__BRIEF__. Once you reach the line containing "destruct (e1000_write_correct a_rx_desc", reproduce it and every later line exactly, through the end of the data.

__DATA EXCERPTS__.
━━━━
(* ===== verification/ExamplesNet.v ===== *)
(** * The network driver on a small machine

    A bus with a host bridge and an Intel card with one memory window, and a
    card that answers from the accesses made to it. *)

From S2P Require Import Prelude PhysMem Descriptors DescriptorsSpec CpuInfo Apic ApicSpec Pci PciSpec PciScan E1000 E1000Spec.

(** ** The bus *)

Definition card_fn : Z * Z * Z := (0, 3, 0).
Definition put (c : gmap Z Z) (a : Z) (bs : list Z) : gmap Z Z := put_bytes c a bs.
(** Vendor, device, command, status, revision and class, then the registers. *)
Definition bus : gmap Z Z :=
  put (put (put (put ∅ (fa (0, 0, 0)) [0x86; 0x80; 0x37; 0x12; 7; 0; 0; 0; 2; 0; 0; 6; 0; 0; 0; 0])
    (fa card_fn) [0x86; 0x80; 0x0e; 0x10; 7; 0; 0; 0; 3; 0; 0; 2; 0; 0; 0; 0])
    (fa card_fn + 0x10) ([0; 0; 0xf0; 0xfe] ++ replicate 20 0)) (fa card_fn + 0x3c) [11; 1; 0; 0].
Definition bus_rw : gmap Z Z := put ∅ (fa card_fn + 0x10) ([0; 0; 0xfe; 0xff] ++ replicate 20 0).
Definition card_layout (g : Z * Z * Z) : list hwbar := [Mem32 0xfef00000 17 false false; NoBar; NoBar; NoBar; NoBar; NoBar].

Definition apic0 : apic_state := Apic 0 ∅ ∅ [] 0 0 0.
Definition desc0 : desc_state := Desc ∅ (0, 0) (0, 0) (fun _ => 0) 0x1000 0x2000 false false.
Definition pci0 : pci := Pci 0 bus bus_rw (replicate 50 no_pcidev) 0 apic0 desc0.
Definition no_sym (e : entry_point) : Z := 0x100000.
Lemma no_sym_ok e : 0 <= no_sym e < 2 ^ 64.
Proof. unfold no_sym. lia. Qed.

Lemma pci0_found : found pci0 functions = [(0, 0, 0); card_fn].
Proof. vm_compute. reflexivity. Qed.
Lemma pci0_fresh : fresh pci0.
Proof. by split. Qed.
Lemma one_reg c rw a v m : cfg_load 4 c a = v -> rw_load 4 rw a = m -> shows_regs c rw a [(v, m)].
Proof. intros Hv Hm [|j] v' m' Hj; [|discriminate Hj]. injection Hj as <- <-. cbn. by rewrite Z.add_0_r. Qed.
Lemma laid_out_cons c rw a i h l j :
  j = i + width h -> (j <=? 6) = true -> bar_ok h -> shows_regs c rw (a + (PCI_BAR + 4 * i)) (bar_regs h) -> laid_out c rw a j l -> laid_out c rw a i (h :: l).
Proof. intros -> Hj%Z.leb_le Hok Hs Hl. by split_and!. Qed.

Lemma pci0_laid_out : cards_laid_out card_layout pci0.
Proof.
  intros g Hg. assert (E : cards pci0 functions = [card_fn]) by (vm_compute; reflexivity). rewrite E in Hg. apply list_elem_of_singleton in Hg as ->.
  unfold card_layout.
  apply (laid_out_cons _ _ _ _ _ _ 1); [reflexivity | reflexivity | split; [lia | split; [lia | reflexivity]] | apply one_reg; vm_compute; reflexivity |].
  apply (laid_out_cons _ _ _ _ _ _ 2); [reflexivity | reflexivity | exact I | apply one_reg; vm_compute; reflexivity |].
  apply (laid_out_cons _ _ _ _ _ _ 3); [reflexivity | reflexivity | exact I | apply one_reg; vm_compute; reflexivity |].
  apply (laid_out_cons _ _ _ _ _ _ 4); [reflexivity | reflexivity | exact I | apply one_reg; vm_compute; reflexivity |].
  apply (laid_out_cons _ _ _ _ _ _ 5); [reflexivity | reflexivity | exact I | apply one_reg; vm_compute; reflexivity |].
  apply (laid_out_cons _ _ _ _ _ _ 6); [reflexivity | reflexivity | exact I | apply one_reg; vm_compute; reflexivity |].
  reflexivity.
Qed.
Lemma pci0_window : head (windows card_layout pci0 functions) = Some (Bar 0 0 0xfef00000 (2 ^ 17)).
Proof. vm_compute. reflexivity. Qed.
Lemma pci0_room : (length (found pci0 functions) < 50)%nat.
Proof. rewrite pci0_found. cbn. lia. Qed.

(** The scan on this bus. *)
Lemma pci_init_correct_witness :
  fresh pci0 /\ cards_laid_out card_layout pci0 /\
  exists s', pci_init no_sym pci0 = Ok tt s' /\ scanned no_sym card_layout pci0 functions s'.
Proof.
  split; [exact pci0_fresh |]. split; [exact pci0_laid_out |].
  exact (proj1 (pci_init_correct no_sym no_sym_ok card_layout pci0 pci0_fresh pci0_laid_out) pci0_room).
Defined.

(** ** The driver *)

Definition window : Z := 0xfef00000.
Definition a_rx_desc : Z := 0x600000.
Definition a_tx_desc : Z := 0x601000.
Definition a_rx_buf : Z := 0x610000.
Definition a_tx_buf : Z := 0x690000.
Definition shift : Z := 0x10000000.
Definition net_vm : vm_proc :=
  VmProc no_regs 0 0 0 0x900000 (Sec 0x10400000 0x400000 0x1000) (Sec 0x10401000 0x401000 0x1000) (Sec 0x10402000 0x402000 0x1000)
    (Sec 0x10500000 0x500000 0x300000) (Sec 0x10800000 0x800000 0x100000) 0 0 0 0 0 0 0 0.
Definition net_cpu : cpu_info := CpuInfo 3 net_vm true 0 4 0 0 0 0.

(** Registers keep what was written; the card is enabled and counts two
    packets at every poll. *)
Definition net_card (io : list access) (a : Z) : Z :=
  if a =? window + E1000_REG_TPR then 2 else
  if a =? window + E1000_REG_STATUS then 2 else default 0 (last_write window io a).
Definition net_dma (io : list access) (m : memory) : memory := m.
#[local] Instance net_card_ok : EthernetCard a_rx_desc a_tx_desc a_rx_buf net_card net_dma window.
Proof.
  split; [|done]. intros io r v Hr Hw. unfold net_card.
  assert (H : r <> E1000_REG_TPR /\ r <> E1000_REG_STATUS)
    by (repeat (apply elem_of_cons in Hr as [-> |Hr]; [split; lia |]); by apply not_elem_of_nil in Hr).
  destruct (Z.eqb_spec (window + r) (window + E1000_REG_TPR)); [lia |]. destruct (Z.eqb_spec (window + r) (window + E1000_REG_STATUS)); [lia |].
  by rewrite Hw.
Qed.

Lemma net_arrays : arrays_ok a_rx_desc a_tx_desc a_rx_buf a_tx_buf.
Proof. unfold arrays_ok, apart, a_rx_desc, a_tx_desc, a_rx_buf, a_tx_buf. lia. Qed.
Lemma net_mapped : arrays_mapped a_rx_desc a_tx_desc a_rx_buf a_tx_buf shift net_cpu.
Proof.
  intros a Ha. repeat (apply elem_of_cons in Ha as [-> |Ha];
    [split; [intros T x; reflexivity | unfold a_rx_buf, a_rx_desc, a_tx_buf, a_tx_desc, shift; lia] |]).
  by apply not_elem_of_nil in Ha.
Qed.
Definition nic0 : nic := Nic ∅ [] 0 0 pci0 net_cpu [].

Lemma net_init_run :
  exists s', e1000_init net_card net_dma no_sym a_rx_desc a_tx_desc a_rx_buf a_tx_buf nic0 = Ok tt s' /\ base_reg s' = window /\
    tx_ok a_tx_desc a_tx_buf shift (n_mem s') /\ tail_is window E1000_REG_TDT s' 0 /\ tail_is window E1000_REG_RDT s' 255.
Proof.
  pose proof (e1000_init_run a_rx_desc a_tx_desc a_rx_buf a_tx_buf net_card net_dma window net_arrays shift no_sym card_layout nic0
    (Bar 0 0 0xfef00000 (2 ^ 17)) no_sym_ok pci0_fresh pci0_laid_out pci0_room pci0_window eq_refl eq_refl net_mapped
    ltac:(intros; reflexivity)) as H.
  change (Z.testbit (net_card [] (window + E1000_REG_STATUS)) 1) with true in H. cbn iota in H.
  destruct H as (s' & Hrun & Hb & _ & Htx & _ & (_ & _ & _ & _ & Hr) & (_ & _ & _ & _ & Ht) & _). exists s'. auto.
Qed.

Lemma e1000_init_correct_witness :
  fresh (n_pci nic0) /\ arrays_ok a_rx_desc a_tx_desc a_rx_buf a_tx_buf /\
  exists s', e1000_init net_card net_dma no_sym a_rx_desc a_tx_desc a_rx_buf a_tx_buf nic0 = Ok tt s' /\ base_reg s' = window /\
    tx_ok a_tx_desc a_tx_buf shift (n_mem s').
Proof.
  split; [exact pci0_fresh |]. split; [exact net_arrays |].
  pose proof (e1000_init_correct a_rx_desc a_tx_desc a_rx_buf a_tx_buf net_card net_dma window net_arrays shift no_sym card_layout nic0
    (Bar 0 0 0xfef00000 (2 ^ 17)) no_sym_ok pci0_fresh pci0_laid_out pci0_room pci0_window eq_refl eq_refl net_mapped
    ltac:(intros; reflexivity)) as H.
  change (Z.testbit (net_card [] (window + E1000_REG_STATUS)) 1) with true in H. cbn iota in H.
  destruct H as (s' & Hrun & Hb & _ & Htx & _). exists s'. auto.
Defined.

(** A frame of three bytes sent after the set-up is what the card finds. *)
Definition frame_src : Z := 0x700000 + 0x50000.
Lemma e1000_write_correct_witness :
  exists s s', e1000_init net_card net_dma no_sym a_rx_desc a_tx_desc a_rx_buf a_tx_buf nic0 = Ok tt s /\
    e1000_write net_card net_dma a_tx_desc a_tx_buf frame_src 3 s = Ok tt s' /\
    queue a_tx_desc shift (n_mem s') 0 1 = [get_bytes (n_mem s) frame_src 3].
Proof.
  destruct net_init_run as (s & Hrun & Hb & Htx & Ht & _). exists s.
  destruct (e1000_write_correct a_rx_desc a_tx_desc a_rx_buf a_tx_buf net_card net_dma window net_arrays shift s 0 0 frame_src 3
    Hb Ht Htx ltac:(lia) ltac:(lia) ltac:(unfold apart, frame_src, a_tx_buf; lia)) as (s' & Hw & _ & _ & _ & _ & Hq & _).
  exists s'. split; [exact Hrun |]. split; [exact Hw |]. exact (Hq eq_refl).
Defined.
━━━━
__YOUR SOLUTION__.
  destruct (e1000_write_correct a_rx_desc a_tx_desc a_rx_buf a_tx_buf net_card net_dma window net_arrays shift s 0 0 frame_src 3
    Hb Ht Htx ltac:(lia) ltac:(lia) ltac:(unfold apart, frame_src, a_tx_buf; lia)) as (s' & Hw & _ & _ & _ & _ & Hq & _).
  exists s'. split; [exact Hrun |]. split; [exact Hw |]. exact (Hq eq_refl).
Defined.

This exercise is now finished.